<<<<

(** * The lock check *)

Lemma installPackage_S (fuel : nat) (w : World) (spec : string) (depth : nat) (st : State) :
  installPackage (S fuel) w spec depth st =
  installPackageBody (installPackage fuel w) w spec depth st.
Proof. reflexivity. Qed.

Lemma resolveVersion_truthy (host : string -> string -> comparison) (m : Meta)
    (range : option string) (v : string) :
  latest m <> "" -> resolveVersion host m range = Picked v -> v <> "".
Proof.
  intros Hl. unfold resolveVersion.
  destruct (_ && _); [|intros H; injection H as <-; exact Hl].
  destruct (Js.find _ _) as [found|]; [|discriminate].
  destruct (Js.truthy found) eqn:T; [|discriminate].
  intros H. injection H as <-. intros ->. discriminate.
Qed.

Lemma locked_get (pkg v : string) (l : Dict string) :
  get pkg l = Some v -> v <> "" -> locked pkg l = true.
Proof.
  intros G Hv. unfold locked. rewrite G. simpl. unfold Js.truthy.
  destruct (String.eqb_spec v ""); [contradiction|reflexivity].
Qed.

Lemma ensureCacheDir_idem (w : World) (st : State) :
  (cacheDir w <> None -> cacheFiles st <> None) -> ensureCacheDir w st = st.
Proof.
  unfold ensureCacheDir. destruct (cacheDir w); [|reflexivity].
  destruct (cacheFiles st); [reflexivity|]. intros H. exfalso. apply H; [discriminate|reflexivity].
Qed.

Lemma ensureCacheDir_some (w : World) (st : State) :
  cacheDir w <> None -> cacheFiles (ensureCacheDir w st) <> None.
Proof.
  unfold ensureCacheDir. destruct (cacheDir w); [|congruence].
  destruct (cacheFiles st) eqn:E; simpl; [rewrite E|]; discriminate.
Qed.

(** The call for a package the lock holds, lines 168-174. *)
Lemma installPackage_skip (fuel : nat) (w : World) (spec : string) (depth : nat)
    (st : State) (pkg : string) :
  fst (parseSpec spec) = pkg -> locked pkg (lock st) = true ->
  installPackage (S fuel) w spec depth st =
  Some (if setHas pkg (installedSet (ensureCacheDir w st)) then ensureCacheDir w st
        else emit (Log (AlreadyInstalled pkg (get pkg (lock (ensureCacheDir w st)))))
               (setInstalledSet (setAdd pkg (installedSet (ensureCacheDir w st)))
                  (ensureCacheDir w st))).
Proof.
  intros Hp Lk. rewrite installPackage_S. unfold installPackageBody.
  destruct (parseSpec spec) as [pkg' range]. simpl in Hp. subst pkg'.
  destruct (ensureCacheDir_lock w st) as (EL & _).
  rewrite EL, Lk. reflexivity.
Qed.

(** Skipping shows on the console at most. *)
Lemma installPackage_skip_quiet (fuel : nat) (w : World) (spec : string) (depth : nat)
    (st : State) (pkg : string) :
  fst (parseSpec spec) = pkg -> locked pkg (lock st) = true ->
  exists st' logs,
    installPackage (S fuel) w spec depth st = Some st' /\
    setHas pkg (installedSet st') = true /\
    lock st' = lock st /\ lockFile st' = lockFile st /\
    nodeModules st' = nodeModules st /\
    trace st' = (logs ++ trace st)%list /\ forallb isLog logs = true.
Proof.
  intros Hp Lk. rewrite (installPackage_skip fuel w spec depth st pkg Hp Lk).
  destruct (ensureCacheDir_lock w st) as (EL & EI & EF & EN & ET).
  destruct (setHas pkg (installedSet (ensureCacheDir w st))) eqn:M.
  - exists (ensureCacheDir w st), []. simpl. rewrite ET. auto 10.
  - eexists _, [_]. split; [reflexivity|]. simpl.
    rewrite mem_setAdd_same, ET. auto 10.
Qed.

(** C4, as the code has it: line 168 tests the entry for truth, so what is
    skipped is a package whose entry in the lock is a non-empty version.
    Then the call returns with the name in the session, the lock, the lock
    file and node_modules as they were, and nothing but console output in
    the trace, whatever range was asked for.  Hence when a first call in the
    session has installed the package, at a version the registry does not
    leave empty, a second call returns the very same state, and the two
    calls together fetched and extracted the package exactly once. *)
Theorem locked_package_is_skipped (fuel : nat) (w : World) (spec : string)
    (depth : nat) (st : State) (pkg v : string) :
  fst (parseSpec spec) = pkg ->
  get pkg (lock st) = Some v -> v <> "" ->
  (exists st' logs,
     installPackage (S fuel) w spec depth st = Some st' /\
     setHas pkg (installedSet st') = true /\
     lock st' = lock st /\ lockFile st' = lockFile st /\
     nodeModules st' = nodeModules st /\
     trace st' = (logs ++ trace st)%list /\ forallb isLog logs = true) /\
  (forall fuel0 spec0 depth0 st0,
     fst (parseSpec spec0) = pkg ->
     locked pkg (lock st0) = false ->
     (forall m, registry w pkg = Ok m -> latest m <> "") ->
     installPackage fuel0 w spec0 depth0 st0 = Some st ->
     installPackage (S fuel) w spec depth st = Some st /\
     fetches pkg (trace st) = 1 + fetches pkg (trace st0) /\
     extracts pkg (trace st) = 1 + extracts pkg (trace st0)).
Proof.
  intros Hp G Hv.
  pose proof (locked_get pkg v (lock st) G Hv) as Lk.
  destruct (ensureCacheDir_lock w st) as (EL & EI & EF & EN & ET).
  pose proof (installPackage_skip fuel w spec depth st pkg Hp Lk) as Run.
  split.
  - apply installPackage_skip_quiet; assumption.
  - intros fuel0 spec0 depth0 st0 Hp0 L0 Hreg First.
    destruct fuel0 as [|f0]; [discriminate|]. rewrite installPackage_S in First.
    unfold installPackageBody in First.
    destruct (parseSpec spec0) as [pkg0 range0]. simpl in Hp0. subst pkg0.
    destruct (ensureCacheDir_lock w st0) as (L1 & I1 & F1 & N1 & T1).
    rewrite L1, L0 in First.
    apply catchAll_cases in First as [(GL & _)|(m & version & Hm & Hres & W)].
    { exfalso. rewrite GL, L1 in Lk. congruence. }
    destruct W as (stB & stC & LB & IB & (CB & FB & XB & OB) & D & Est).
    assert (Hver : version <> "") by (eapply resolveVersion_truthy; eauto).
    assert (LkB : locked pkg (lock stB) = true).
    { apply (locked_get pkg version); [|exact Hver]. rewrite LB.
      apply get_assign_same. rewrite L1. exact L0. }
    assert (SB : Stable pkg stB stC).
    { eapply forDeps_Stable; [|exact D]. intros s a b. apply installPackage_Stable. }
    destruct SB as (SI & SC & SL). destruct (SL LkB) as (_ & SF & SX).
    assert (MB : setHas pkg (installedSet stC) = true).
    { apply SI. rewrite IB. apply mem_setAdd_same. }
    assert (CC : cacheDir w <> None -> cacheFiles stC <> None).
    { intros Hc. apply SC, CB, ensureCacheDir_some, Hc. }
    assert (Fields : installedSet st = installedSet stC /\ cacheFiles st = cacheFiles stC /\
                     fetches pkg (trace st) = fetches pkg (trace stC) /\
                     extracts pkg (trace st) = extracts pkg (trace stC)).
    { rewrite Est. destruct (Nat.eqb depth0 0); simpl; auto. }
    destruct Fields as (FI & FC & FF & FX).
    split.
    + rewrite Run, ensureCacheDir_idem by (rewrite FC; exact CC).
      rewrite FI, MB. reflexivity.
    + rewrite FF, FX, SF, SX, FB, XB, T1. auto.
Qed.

>>>>

YOUR OBJECTIVE: Every line of the material above that includes the string "isLog" is required.

TASK RESULT:
    trace st' = (logs ++ trace st)%list /\ forallb isLog logs = true.
     trace st' = (logs ++ trace st)%list /\ forallb isLog logs = true) /\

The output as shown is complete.